Task to carry out:
Below are some records; quote exactly the lines from the one that contains "lwIP that carry" through the one that contains "to bytes where", inclusive, and no others.

Records from a data source:
(* ===== verification/Prelude.v ===== *)
(** * Verification of the maglev dual-controller firmware

    The firmware (src/src, on ChibiOS 18.2.1 and lwIP) drives a motor: a PWM
    interrupt measures the phase current, runs a current controller and sets the
    duty cycle; a communication thread keeps an MQTT session over TCP, on which
    commands arrive and telemetry and heartbeats are published, as MessagePack.
    This library models the firmware's own code and the parts of ChibiOS and
    lwIP that carry its data, and proves what makes each part correct.

    ** How the code is modelled

    C functions are Rocq functions on explicit state.  Integers are [Z], with the
    wrap-around of their width written out ([u8], [u16], [u32], ...); the target
    is 32-bit and little-endian.  Memory is a finite map from allocated addresses
    to bytes where the code works with pointers into buffers.  [None] (or [Fault])
    is an access outside allocated memory, other undefined behaviour, or a halt:
    kernel assertions, [LWIP_ASSERT] and [LWIP_ERROR] are enabled in this build
    and stop the system.  Floating point is binary32 and binary64 as executable
    specifications; a conversion to [uint32_t] saturates as the processor's does.
    Multi-byte accesses of the MessagePack code work at any address ([Cwpack] says
    what that leaves out).  Hardware, the C library's transcendental functions, TCP and
    the clock are parameters: what a pin or register reads, what TCP accepts and
    delivers, which times are read.

    Loops that walk a linked structure or decode input take fuel.  It is chosen
    so that it cannot run out on the states the theorems speak about, and the
    theorems say that a result is produced: one step per pbuf of the heap for a
    chain ([chain_fuel]), one per block header for the heap ([walk_fuel]), one per
    byte of the frame for a chain of pool pbufs, one per receive descriptor for
    the frames that are discarded, one per armed timer or timeout
    for the timer lists, one per thread for the queues of the kernel, one per byte of memory for a terminated string
    ([str_fuel]), one per byte and message for the MQTT parser
    ([mqtt_parse_terminates]), the number of items for [cw_skip_items].

    ** Components and files

    - MessagePack, src/src/cwpack: [Cwpack] (packer), [CwUnpack] (unpacker and
      [cw_skip_items]); [CwpackSpec] is the encoding as a function on byte lists,
      which [CwpackProof] shows the packer to refine; [CwDecode], [CwRoundtrip],
      [CwSafety] are about the unpacker; [CwTheorems] has the
      properties.  The union [item.as] is kept as its eight bytes because callers
      read a member other than the one last written.
    - Control: [Float32] (arithmetic), [Biquad] (biquad.c), [FreqResponse]
      (freq_response.c, with the interrupt preempting the poll between any two
      statements), [Sensors] (hall_sensors.c, tach.c), [Motor] (motor_control.c
      and the register set-up of main.c).
    - Identification: [Util] (util.c), [Eeprom] (93AA46AE48.c, a trace of pin
      events).
    - ChibiOS: [ChTime] (chtime.h), [ChVt] (chvt.c, chvt.h: the delta list of
      virtual timers with its pointers), [ChVtProof] and [ChVtTick]
      (refinement of the pointer structure to a list of deadlines).
    - ChibiOS kernel: [ChSched] (chschd.c, chschd.h, chthreads.c: queues, the ready
      list, sleeping and waking, threads), [ChSync] (chsem.c, chmboxes.c),
      [ChKernelInv] (linked queues as lists, the invariant), [ChKernelOps],
      [ChMailbox] (what the operations do to the queues and buffers), [ChKernel] (calls
      of threads, interrupts and ends of sleeps as steps of a system),
      [ChKernelProof], [ChSyncSteps], [ChThreadSteps] (every step keeps the invariant
      of the system), [ChKernelTheorems].
    - lwIP memory: [LwipMem] (core/mem.c: the heap with its block headers),
      [LwipMemInv], [LwipMemProof] (refinement to first fit on a
      list of blocks), [LwipMemTheorems]; [Memp] (core/memp.c: the pools),
      [MempTheorems] (also pool operations preempted between two
      memory accesses).
    - lwIP packet buffers, core/pbuf.c: [Pbuf] (model), [PbufChain] (a chain of
      pbufs stands for a byte string), [PbufReadWrite], [PbufCopy] (also reference
      counts), [PbufTheorems].  [PbufAlloc] has the functions that allocate and
      the receive routine of lwipthread.c, over an interface (a class of
      operations and one of their laws) of the allocator;
      [PbufAllocProof], [PbufNet] and [PbufSystem] prove against the
      interface, [LwipAlloc] implements it with the heap and the pools,
      [PbufNetTheorems] has the properties.
    - Ethernet driver, hal_mac.c and MACv1/hal_mac_lld.c: [EthMac] (the rings of
      descriptors, and the transmit routine of lwipthread.c), [EthMacProof] (the rings
      as queues, the DMA engine), [EthMacTheorems] (any number of sending threads, the
      receiving thread and the engine interleaved call by call),
      [EthInput] (the receive routine with the driver calls it makes).
    - lwIP timeouts, core/timeouts.c: [Timeouts],
      [TimeoutsTheorems] (deadlines, handlers that set timeouts again); the port of lwIP to ChibiOS, arch/sys_arch.c: [SysArch].
    - lwIP checksums and addresses: [LwipDef], [LwipDefTheorems] (core/def.c: byte
      order, strings, numbers); [InetChksum] (core/inet_chksum.c), [InetChksumSpec]
      (RFC 1071 and sums up to carries), [InetChksumProof],
      [InetChksumTheorems]; [Ip4Addr] (core/ipv4/ip4_addr.c), [Ip4AddrTheorems].
    - ARP and Ethernet, core/ipv4/etharp.c and netif/ethernet.c: [Etharp],
      [EtharpProof] (invariant, resolution between two hosts, aging).
    - IP, core/ipv4/ip4.c and ip4_frag.c: [Ip4] (routing, sending, fragments,
      reassembly, receiving), [Ip4Reass] (fragments in any order, histories, the timer),
      [Ip4Theorems] (datagrams from one host to another).
    - MQTT client, apps/mqtt/mqtt.c: [MqttRing] (output ring and message
      building, with the interface class of TCP), [MqttReq] (requests in flight,
      refined to a list), [Mqtt] (the client), [MqttInv] (its invariant),
      [MqttSend] (outgoing packets), [MqttParse] and [MqttDeliver] (incoming
      stream), [MqttState] (the client as a transition system), [MqttSession].
    - Application: [Command] (the command and telemetry handlers of main.c),
      [Comms] (comms.c), [CommsProof], [CommsSystem] (communication thread,
      network thread and motor interrupt on the shared state, in steps that do not
      interrupt each other: from sleep to sleep, the client's work on an event, a
      callback).

    This file is the prelude: machine integers, bit and byte lemmas, memory, the
    statement monad of straight-line C with early returns, and the tactics and
    hints the components share.

    ** What the theorems show

    - The command path end to end: the bytes of a PUBLISH packet that arrive in a TCP
      segment end as exactly the updates of the motor that the MessagePack entries
      describe ([command_end_to_end]), composed from the theorems on the MQTT parser
      ([mqtt_publish_delivered]; that the segmentation does not matter to the parser
      is [mqtt_parse_segments]), on the reassembly in comms.c and on the decoder.
    - Round trips and refinement: the packer refines the encoding and the
      unpacker inverts it; the timer list refines a sorted list of deadlines; the
      packet buffers refine byte strings; the heap refines first fit on a list of
      blocks; the descriptor rings of the Ethernet driver are queues of frames;
      checksums over chains of pbufs are those of RFC 1071 over the bytes;
      an IP packet reaches another host intact, its fragments in any order (no short
      pbufs behind the first, an MTU that fits fragments of eight bytes);
      the MQTT request queue refines a list and the output ring a FIFO; printed
      addresses are parsed back.
    - Safety and invariants: in all reachable states of the MQTT client its
      invariant holds; heap and pool memory that is handed out never overlaps and
      comes back; received frames stay intact until they are released, in any
      order, and with the allocators of lwIP all memory is free again afterwards;
      the Ethernet driver never fails an assertion or leaves its buffers, a packet
      is sent as one frame and the oldest frame becomes a packet;
      the kernel runs a ready thread of the highest priority and never halts, loses no
      permit of a semaphore, no message of a mailbox and no wake-up; the ARP table has
      no address twice and leaks no packet, for packets that it can take over and frames
      that hold an ARP packet;
      the communication thread never faults in any order of whole steps; the unpacker
      stays inside its buffer unless its 32-bit length check wraps; duty cycle and
      filter outputs are within their limits for all inputs, NaN and infinities
      included.
    - Liveness and termination: a lost session is set up again when the server
      answers; a connection attempt that is not answered is closed by the timer;
      due timers and timeouts are called, also when they start themselves again; an address is resolved and the packet that
      waited for it sent, or it is given up and the packet released; the parser and [cw_skip_items] end.
    - Where the code does not do what it means to: lengths that wrap the address
      or 16-bit arithmetic of the checks, a limit that is the smallest positive
      float instead of the most negative, a string comparison bounded by the
      wrong length, telemetry that stops when the tick counter wraps, allocation
      sizes that wrap to zero, pool elements lost to preemption, timeouts that
      delay one another or are called at once, among them when the clock of lwIP wraps at
      a tenth of its range, packets that stop the system when ARP has to queue them or IP has
      to fragment them, IP fragments that are freed twice, leave an entry without a packet, or
      are marked as the last one too early, negative controller outputs in an unsigned
      register, unaligned accesses.

    ** What is not modelled

    The preemption of a function of the MQTT client, or of its callbacks, by the
    communication thread, which calls the client without a lock.
    The TCP, UDP and ICMP code of lwIP (TCP is an interface of the MQTT model),
    its sequential API and the set-up of the interface in lwipthread.c; the
    mutexes, condition variables, events and messages of ChibiOS, the end of threads,
    its heap and pools, and the saving and switching of registers; the other HAL drivers and the
    registers of the Ethernet MAC, board files, start-up code and the sequence of
    [main]; the measurement thread of motor_control.c, which sends a datagram;
    test suites, the other kernel and the applications of ChibiOS and lwIP that
    the firmware does not use. *)

From Stdlib Require Import ZArith Lia.
From stdpp Require Import base gmap list option numbers.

Solved problem:
    lwIP that carry its data, and proves what makes each part correct.

    ** How the code is modelled

    C functions are Rocq functions on explicit state.  Integers are [Z], with the
    wrap-around of their width written out ([u8], [u16], [u32], ...); the target
    is 32-bit and little-endian.  Memory is a finite map from allocated addresses
    to bytes where the code works with pointers into buffers.  [None] (or [Fault])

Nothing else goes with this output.